§ **Exercise prompt**
Beginning with the line that has "(st_store (snd (handleSendToken_part000", reproduce each remaining line of the data exactly, down to and including the last.

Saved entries
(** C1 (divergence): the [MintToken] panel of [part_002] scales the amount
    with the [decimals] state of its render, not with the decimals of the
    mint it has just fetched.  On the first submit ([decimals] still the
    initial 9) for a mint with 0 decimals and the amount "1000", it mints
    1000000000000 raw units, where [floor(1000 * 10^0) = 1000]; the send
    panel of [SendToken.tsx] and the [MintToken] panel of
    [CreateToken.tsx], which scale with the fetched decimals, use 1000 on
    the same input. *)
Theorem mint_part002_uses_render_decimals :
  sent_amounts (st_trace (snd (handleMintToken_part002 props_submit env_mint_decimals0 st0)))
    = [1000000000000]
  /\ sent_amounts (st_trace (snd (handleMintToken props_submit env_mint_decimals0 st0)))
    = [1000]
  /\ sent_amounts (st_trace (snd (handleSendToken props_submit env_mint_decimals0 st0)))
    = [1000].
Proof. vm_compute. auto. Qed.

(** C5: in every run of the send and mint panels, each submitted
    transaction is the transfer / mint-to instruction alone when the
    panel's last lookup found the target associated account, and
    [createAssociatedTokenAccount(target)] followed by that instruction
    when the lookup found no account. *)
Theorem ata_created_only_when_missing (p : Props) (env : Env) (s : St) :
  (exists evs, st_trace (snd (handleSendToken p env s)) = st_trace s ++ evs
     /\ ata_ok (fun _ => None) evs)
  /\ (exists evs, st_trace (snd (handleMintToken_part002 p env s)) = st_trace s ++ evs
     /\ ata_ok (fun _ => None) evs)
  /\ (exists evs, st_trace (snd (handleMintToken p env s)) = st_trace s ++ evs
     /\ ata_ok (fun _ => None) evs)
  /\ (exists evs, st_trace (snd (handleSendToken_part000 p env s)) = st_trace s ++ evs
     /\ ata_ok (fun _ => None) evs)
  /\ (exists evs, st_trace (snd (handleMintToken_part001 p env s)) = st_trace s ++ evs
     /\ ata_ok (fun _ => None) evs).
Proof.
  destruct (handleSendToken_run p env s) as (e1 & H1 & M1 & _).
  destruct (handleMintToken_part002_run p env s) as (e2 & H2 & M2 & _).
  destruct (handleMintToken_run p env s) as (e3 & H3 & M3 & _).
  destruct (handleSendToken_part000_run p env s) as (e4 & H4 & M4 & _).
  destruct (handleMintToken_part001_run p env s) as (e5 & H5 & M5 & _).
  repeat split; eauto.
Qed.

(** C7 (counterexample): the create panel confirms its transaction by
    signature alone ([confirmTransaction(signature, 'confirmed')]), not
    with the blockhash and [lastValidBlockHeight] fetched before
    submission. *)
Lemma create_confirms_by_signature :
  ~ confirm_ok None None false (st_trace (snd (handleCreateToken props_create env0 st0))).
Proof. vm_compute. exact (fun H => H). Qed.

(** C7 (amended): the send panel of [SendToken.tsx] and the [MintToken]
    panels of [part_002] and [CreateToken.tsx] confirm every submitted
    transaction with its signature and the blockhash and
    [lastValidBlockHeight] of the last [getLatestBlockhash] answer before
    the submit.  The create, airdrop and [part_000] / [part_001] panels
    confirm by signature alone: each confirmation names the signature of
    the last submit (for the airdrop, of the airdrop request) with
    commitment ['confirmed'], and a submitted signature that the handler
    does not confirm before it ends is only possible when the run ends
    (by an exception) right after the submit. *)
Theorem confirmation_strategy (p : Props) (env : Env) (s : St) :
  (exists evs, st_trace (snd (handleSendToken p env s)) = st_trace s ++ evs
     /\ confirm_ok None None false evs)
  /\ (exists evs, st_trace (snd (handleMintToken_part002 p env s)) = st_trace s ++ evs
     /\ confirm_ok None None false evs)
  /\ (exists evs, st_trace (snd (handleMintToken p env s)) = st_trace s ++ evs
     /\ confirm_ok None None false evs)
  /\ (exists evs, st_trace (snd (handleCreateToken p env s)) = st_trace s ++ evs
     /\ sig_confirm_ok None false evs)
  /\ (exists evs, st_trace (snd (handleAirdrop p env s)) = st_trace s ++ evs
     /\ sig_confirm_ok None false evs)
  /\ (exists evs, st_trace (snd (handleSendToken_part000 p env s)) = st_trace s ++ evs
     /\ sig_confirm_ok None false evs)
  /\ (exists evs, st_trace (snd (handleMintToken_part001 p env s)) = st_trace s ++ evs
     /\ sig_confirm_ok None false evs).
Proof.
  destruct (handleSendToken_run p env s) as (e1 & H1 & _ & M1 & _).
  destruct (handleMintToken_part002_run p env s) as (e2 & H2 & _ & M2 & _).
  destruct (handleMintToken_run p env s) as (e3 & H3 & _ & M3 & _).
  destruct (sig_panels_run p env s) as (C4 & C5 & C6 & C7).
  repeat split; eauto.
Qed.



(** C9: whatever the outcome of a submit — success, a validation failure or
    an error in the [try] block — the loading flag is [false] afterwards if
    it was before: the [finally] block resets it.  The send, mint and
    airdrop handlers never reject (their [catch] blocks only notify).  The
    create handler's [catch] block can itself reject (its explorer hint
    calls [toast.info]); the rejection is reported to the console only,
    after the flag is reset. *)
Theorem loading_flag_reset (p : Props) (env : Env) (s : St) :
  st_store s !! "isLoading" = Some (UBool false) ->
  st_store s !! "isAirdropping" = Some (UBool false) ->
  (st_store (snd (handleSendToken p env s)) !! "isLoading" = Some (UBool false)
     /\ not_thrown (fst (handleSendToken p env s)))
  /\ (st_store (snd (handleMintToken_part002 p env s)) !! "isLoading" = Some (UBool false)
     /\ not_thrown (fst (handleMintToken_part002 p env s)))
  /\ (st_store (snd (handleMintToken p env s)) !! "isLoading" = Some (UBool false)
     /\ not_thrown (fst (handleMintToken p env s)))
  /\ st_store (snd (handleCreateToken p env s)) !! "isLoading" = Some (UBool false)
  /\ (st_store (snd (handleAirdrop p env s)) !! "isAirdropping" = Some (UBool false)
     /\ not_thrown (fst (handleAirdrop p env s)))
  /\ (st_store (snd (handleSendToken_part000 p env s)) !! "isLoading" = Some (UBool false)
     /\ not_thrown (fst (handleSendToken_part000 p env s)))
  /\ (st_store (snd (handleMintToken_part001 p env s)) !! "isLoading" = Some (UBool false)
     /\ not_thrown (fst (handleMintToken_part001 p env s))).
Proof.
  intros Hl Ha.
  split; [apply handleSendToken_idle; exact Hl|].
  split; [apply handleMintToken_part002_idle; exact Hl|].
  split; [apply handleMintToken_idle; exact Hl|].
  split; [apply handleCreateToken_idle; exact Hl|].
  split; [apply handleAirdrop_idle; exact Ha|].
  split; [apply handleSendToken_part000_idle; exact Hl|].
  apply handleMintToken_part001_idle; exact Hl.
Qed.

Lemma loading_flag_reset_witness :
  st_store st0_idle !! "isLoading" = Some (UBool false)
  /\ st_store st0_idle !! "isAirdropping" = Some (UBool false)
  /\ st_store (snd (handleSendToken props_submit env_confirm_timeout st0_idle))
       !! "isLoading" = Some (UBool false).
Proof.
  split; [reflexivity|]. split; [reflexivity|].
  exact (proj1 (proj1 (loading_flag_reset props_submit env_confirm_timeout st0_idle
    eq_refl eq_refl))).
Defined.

§ **Response area**
  /\ (st_store (snd (handleSendToken_part000 p env s)) !! "isLoading" = Some (UBool false)
     /\ not_thrown (fst (handleSendToken_part000 p env s)))
  /\ (st_store (snd (handleMintToken_part001 p env s)) !! "isLoading" = Some (UBool false)
     /\ not_thrown (fst (handleMintToken_part001 p env s))).
Proof.
  intros Hl Ha.
  split; [apply handleSendToken_idle; exact Hl|].
  split; [apply handleMintToken_part002_idle; exact Hl|].
  split; [apply handleMintToken_idle; exact Hl|].
  split; [apply handleCreateToken_idle; exact Hl|].
  split; [apply handleAirdrop_idle; exact Ha|].
  split; [apply handleSendToken_part000_idle; exact Hl|].
  apply handleMintToken_part001_idle; exact Hl.
Qed.

Lemma loading_flag_reset_witness :
  st_store st0_idle !! "isLoading" = Some (UBool false)
  /\ st_store st0_idle !! "isAirdropping" = Some (UBool false)
  /\ st_store (snd (handleSendToken props_submit env_confirm_timeout st0_idle))
       !! "isLoading" = Some (UBool false).
Proof.
  split; [reflexivity|]. split; [reflexivity|].
  exact (proj1 (proj1 (loading_flag_reset props_submit env_confirm_timeout st0_idle
    eq_refl eq_refl))).
Defined.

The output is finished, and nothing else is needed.